*** Records provided Section Begins ***
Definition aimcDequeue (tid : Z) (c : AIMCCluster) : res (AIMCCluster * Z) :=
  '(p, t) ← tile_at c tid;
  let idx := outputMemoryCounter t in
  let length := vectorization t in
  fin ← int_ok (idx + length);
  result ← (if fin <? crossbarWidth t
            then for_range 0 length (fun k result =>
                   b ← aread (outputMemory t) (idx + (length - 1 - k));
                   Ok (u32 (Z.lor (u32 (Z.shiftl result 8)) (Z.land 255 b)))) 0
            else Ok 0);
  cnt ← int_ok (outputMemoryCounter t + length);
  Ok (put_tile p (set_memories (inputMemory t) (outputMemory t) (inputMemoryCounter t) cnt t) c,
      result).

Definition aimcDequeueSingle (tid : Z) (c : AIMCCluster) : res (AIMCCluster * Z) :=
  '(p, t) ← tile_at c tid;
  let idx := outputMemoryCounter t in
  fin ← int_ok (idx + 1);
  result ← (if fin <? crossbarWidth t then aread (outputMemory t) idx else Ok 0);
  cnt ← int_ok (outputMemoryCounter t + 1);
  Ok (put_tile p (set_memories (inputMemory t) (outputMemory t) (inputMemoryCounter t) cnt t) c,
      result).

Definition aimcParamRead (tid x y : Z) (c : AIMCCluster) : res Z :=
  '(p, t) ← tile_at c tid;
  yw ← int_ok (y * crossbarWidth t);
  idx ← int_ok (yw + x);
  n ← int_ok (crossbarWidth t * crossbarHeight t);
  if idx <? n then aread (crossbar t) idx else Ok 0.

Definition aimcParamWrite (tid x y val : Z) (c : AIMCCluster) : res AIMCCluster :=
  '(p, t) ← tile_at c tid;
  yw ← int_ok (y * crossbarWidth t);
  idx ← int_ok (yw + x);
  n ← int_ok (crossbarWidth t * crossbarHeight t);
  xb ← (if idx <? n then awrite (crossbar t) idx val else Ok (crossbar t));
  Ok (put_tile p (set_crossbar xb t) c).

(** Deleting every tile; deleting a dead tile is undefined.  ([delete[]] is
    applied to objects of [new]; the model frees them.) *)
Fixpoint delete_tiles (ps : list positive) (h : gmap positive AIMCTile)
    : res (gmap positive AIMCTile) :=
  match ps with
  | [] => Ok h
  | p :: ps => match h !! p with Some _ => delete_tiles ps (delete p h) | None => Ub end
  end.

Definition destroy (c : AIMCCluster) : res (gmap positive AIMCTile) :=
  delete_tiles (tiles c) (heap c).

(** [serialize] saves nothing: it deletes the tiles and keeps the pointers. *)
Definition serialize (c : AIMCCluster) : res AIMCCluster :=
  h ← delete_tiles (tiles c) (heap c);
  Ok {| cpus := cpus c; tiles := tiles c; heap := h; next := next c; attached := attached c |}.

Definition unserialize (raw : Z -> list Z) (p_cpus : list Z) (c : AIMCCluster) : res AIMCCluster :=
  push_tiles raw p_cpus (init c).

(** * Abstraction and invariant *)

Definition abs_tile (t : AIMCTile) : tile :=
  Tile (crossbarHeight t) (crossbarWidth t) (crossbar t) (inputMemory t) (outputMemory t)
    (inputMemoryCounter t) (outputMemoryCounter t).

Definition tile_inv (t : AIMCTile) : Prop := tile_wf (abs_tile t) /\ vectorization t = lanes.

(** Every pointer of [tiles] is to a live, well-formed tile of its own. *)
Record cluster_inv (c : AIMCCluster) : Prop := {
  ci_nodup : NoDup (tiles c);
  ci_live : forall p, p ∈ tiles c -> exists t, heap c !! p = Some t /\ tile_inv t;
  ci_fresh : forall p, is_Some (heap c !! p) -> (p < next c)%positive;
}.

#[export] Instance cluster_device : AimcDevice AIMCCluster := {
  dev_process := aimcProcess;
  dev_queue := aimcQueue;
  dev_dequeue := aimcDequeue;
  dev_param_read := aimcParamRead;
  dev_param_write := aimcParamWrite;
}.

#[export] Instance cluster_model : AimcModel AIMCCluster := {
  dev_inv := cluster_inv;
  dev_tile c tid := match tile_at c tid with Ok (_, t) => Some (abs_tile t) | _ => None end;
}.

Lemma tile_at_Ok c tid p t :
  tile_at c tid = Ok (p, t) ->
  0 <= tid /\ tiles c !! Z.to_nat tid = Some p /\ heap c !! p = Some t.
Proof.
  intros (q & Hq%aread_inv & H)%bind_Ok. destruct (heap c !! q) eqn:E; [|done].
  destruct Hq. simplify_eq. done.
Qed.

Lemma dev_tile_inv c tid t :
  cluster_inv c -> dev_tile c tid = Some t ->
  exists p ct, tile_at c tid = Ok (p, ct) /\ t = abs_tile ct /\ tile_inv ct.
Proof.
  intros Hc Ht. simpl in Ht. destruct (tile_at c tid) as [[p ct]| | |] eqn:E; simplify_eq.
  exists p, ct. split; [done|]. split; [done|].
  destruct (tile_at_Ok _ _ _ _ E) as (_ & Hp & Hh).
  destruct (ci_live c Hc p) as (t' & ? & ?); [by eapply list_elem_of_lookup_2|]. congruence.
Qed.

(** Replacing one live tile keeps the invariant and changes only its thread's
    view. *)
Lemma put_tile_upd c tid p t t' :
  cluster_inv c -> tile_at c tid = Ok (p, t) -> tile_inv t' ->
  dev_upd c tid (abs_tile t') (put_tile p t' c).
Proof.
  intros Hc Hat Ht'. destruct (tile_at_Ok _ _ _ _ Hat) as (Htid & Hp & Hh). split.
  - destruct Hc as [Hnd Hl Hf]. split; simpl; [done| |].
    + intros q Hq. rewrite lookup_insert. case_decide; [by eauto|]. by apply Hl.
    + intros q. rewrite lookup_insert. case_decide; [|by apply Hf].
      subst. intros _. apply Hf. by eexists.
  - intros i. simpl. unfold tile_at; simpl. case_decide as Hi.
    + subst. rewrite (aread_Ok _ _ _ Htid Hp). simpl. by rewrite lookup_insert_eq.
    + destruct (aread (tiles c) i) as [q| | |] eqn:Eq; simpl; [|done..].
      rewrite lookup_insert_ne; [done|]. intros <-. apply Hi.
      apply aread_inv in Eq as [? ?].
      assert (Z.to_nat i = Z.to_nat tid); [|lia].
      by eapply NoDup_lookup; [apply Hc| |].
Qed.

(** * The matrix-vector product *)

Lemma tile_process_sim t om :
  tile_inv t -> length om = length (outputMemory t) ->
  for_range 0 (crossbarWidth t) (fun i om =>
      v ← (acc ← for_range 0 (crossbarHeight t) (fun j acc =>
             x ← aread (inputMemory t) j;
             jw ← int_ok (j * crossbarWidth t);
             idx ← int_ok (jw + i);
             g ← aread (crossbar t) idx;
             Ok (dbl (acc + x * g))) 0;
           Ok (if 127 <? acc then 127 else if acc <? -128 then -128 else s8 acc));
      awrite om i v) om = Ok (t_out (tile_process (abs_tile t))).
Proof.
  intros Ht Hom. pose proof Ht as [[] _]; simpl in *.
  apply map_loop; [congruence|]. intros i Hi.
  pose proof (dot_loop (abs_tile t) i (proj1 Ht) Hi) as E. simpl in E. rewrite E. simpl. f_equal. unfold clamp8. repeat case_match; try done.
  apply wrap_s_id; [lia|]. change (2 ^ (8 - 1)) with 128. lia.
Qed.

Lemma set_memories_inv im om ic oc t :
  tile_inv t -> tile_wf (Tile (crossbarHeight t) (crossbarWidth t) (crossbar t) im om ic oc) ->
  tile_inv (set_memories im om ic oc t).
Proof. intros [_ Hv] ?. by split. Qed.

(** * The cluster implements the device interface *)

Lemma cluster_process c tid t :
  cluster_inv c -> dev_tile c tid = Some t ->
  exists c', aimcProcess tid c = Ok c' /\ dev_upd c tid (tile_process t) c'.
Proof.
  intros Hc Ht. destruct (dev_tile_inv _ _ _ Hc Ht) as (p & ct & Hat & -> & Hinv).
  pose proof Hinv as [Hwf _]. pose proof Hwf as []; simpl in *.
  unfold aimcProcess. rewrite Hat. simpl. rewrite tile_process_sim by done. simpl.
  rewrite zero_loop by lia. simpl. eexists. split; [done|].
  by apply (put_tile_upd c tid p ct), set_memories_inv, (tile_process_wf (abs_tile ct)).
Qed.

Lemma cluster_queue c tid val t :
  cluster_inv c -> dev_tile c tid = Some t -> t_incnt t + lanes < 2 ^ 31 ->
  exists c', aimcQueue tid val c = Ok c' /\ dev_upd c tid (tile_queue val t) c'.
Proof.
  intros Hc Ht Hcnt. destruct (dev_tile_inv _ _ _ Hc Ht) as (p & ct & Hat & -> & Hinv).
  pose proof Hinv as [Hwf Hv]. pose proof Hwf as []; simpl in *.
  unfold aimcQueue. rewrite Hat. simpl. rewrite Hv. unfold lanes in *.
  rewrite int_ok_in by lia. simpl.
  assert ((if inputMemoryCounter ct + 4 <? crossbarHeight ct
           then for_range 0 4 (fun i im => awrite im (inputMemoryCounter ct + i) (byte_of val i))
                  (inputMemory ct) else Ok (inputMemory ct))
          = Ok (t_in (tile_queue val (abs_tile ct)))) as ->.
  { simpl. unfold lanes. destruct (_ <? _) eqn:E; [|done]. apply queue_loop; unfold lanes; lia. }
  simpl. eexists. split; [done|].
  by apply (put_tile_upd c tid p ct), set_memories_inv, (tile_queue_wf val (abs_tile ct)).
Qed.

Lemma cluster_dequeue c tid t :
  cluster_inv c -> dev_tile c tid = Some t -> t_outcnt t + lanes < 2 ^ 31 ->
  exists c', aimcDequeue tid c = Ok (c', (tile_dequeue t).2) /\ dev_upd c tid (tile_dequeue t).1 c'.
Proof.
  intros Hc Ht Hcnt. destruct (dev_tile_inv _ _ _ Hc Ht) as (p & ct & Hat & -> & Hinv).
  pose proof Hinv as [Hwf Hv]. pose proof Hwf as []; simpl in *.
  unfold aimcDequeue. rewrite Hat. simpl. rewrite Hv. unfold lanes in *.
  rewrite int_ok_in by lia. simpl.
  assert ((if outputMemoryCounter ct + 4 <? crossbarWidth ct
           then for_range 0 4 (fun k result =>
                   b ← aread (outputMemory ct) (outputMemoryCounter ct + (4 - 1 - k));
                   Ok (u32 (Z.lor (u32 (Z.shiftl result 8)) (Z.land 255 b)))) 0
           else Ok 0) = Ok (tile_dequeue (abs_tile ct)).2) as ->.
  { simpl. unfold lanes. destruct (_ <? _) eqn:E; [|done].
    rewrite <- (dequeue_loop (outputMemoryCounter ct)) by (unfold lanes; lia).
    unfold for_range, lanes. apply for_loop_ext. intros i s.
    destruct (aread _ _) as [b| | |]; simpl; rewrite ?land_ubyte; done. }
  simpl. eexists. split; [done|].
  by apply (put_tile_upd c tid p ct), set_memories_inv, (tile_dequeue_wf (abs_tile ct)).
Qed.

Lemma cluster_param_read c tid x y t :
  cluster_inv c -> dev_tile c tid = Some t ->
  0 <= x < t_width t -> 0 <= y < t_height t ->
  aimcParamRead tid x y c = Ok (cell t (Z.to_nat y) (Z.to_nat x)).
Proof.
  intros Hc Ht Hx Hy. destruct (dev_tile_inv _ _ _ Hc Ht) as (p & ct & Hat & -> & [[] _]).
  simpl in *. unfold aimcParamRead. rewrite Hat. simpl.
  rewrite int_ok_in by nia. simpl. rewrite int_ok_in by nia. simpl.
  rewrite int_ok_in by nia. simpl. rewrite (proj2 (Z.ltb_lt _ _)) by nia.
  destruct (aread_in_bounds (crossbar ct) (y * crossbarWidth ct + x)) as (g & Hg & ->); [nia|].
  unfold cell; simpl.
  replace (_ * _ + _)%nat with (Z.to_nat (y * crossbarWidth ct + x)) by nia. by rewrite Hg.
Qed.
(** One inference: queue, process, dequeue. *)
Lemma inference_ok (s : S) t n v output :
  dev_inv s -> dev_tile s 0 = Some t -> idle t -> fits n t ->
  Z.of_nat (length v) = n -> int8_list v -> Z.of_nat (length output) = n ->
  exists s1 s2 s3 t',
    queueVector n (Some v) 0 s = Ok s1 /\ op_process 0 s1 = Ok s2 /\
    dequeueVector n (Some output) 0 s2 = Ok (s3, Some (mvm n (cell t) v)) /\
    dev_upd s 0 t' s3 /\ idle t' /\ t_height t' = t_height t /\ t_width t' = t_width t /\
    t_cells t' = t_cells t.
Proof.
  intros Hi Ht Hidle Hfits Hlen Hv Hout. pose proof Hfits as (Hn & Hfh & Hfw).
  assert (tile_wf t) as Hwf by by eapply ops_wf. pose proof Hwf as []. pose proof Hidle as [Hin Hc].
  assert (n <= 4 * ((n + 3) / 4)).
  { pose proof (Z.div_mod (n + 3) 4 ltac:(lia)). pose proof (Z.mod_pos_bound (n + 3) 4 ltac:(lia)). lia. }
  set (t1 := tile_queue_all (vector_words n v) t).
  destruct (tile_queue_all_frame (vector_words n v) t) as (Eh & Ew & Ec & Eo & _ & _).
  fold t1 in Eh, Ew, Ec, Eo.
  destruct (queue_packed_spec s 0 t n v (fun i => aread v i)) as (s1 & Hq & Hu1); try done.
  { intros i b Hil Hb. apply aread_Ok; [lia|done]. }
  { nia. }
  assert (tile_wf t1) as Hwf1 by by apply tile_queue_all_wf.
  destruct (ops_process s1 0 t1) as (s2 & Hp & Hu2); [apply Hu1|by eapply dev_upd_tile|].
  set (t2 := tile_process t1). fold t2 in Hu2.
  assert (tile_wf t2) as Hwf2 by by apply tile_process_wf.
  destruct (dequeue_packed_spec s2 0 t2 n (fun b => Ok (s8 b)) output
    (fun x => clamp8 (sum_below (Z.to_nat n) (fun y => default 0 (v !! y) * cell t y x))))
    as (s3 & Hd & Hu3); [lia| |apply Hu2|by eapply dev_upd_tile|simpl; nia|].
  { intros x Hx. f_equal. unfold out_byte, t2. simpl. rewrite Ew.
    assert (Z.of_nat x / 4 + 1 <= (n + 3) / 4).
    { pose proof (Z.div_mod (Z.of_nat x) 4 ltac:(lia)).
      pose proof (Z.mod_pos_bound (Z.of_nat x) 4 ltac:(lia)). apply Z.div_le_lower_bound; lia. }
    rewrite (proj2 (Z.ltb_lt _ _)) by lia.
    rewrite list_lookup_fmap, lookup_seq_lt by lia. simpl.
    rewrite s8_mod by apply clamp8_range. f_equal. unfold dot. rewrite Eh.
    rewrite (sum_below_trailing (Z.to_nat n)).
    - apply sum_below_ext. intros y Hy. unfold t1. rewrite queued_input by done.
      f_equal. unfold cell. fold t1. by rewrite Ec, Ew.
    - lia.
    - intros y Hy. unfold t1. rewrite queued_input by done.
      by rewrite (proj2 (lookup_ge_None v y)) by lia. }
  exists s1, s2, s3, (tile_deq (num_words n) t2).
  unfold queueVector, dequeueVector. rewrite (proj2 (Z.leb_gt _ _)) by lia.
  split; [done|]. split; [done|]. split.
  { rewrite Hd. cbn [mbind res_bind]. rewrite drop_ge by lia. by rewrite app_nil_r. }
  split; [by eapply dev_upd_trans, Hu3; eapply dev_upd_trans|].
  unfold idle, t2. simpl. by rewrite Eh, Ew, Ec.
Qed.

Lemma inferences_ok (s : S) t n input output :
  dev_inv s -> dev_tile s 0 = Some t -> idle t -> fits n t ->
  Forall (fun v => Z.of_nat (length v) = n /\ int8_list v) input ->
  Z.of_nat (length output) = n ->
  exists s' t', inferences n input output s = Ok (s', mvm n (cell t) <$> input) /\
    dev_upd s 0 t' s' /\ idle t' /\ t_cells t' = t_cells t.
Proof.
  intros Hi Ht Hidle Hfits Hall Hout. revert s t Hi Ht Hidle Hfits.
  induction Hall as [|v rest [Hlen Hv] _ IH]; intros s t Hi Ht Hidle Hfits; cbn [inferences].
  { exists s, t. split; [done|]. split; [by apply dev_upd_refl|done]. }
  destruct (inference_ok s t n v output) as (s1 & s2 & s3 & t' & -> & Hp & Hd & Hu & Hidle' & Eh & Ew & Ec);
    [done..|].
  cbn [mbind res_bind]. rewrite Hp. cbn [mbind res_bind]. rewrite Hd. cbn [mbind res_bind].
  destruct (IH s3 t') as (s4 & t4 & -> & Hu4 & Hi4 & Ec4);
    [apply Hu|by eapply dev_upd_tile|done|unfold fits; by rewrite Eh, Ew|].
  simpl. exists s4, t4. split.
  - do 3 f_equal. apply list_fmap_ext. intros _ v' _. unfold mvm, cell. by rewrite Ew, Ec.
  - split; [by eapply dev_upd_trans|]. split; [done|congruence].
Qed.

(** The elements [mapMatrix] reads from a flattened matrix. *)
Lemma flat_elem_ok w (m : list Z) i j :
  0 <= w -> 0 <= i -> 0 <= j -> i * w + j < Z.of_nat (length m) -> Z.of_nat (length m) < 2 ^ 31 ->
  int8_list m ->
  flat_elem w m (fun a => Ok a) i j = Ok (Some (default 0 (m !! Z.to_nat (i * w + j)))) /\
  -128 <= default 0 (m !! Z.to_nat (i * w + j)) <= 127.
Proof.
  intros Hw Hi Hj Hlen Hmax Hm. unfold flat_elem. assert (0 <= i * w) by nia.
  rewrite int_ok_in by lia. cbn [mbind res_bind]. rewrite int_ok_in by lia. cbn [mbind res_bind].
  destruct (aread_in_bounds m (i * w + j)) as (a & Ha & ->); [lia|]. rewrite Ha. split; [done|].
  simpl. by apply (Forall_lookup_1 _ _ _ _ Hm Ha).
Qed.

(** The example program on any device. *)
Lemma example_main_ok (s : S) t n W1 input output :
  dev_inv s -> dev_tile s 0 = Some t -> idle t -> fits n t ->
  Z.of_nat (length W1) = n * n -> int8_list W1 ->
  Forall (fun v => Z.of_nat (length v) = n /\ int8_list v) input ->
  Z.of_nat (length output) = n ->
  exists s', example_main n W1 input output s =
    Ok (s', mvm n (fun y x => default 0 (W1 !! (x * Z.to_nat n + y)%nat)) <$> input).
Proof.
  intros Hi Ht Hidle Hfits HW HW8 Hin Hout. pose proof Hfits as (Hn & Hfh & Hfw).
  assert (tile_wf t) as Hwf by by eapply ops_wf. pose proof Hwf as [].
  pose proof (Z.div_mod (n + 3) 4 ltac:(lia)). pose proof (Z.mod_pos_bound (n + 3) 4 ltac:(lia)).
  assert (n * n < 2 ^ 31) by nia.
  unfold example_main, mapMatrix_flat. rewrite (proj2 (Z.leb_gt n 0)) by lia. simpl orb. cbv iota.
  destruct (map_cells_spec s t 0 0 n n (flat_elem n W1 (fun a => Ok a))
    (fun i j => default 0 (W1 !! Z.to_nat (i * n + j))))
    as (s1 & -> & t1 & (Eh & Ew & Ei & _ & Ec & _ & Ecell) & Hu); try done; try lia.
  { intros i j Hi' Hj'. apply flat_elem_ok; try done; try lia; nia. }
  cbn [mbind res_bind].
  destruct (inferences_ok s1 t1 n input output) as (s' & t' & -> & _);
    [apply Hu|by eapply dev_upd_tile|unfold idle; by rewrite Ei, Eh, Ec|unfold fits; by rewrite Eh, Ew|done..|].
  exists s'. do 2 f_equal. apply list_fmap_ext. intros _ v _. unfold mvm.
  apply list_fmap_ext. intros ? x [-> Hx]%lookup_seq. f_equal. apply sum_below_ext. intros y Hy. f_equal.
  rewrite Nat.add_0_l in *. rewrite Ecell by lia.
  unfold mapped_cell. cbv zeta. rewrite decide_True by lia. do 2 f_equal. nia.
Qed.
*** Records provided Section Ends ***
Exercise aim: Using the material above, transcribe exactly the lines from the line with "destruct (IH s3" to the line with "Lemma flat_elem_ok w"; both count, and nothing else goes in.

Answer area:
  destruct (IH s3 t') as (s4 & t4 & -> & Hu4 & Hi4 & Ec4);
    [apply Hu|by eapply dev_upd_tile|done|unfold fits; by rewrite Eh, Ew|].
  simpl. exists s4, t4. split.
  - do 3 f_equal. apply list_fmap_ext. intros _ v' _. unfold mvm, cell. by rewrite Ew, Ec.
  - split; [by eapply dev_upd_trans|]. split; [done|congruence].
Qed.

(** The elements [mapMatrix] reads from a flattened matrix. *)
Lemma flat_elem_ok w (m : list Z) i j :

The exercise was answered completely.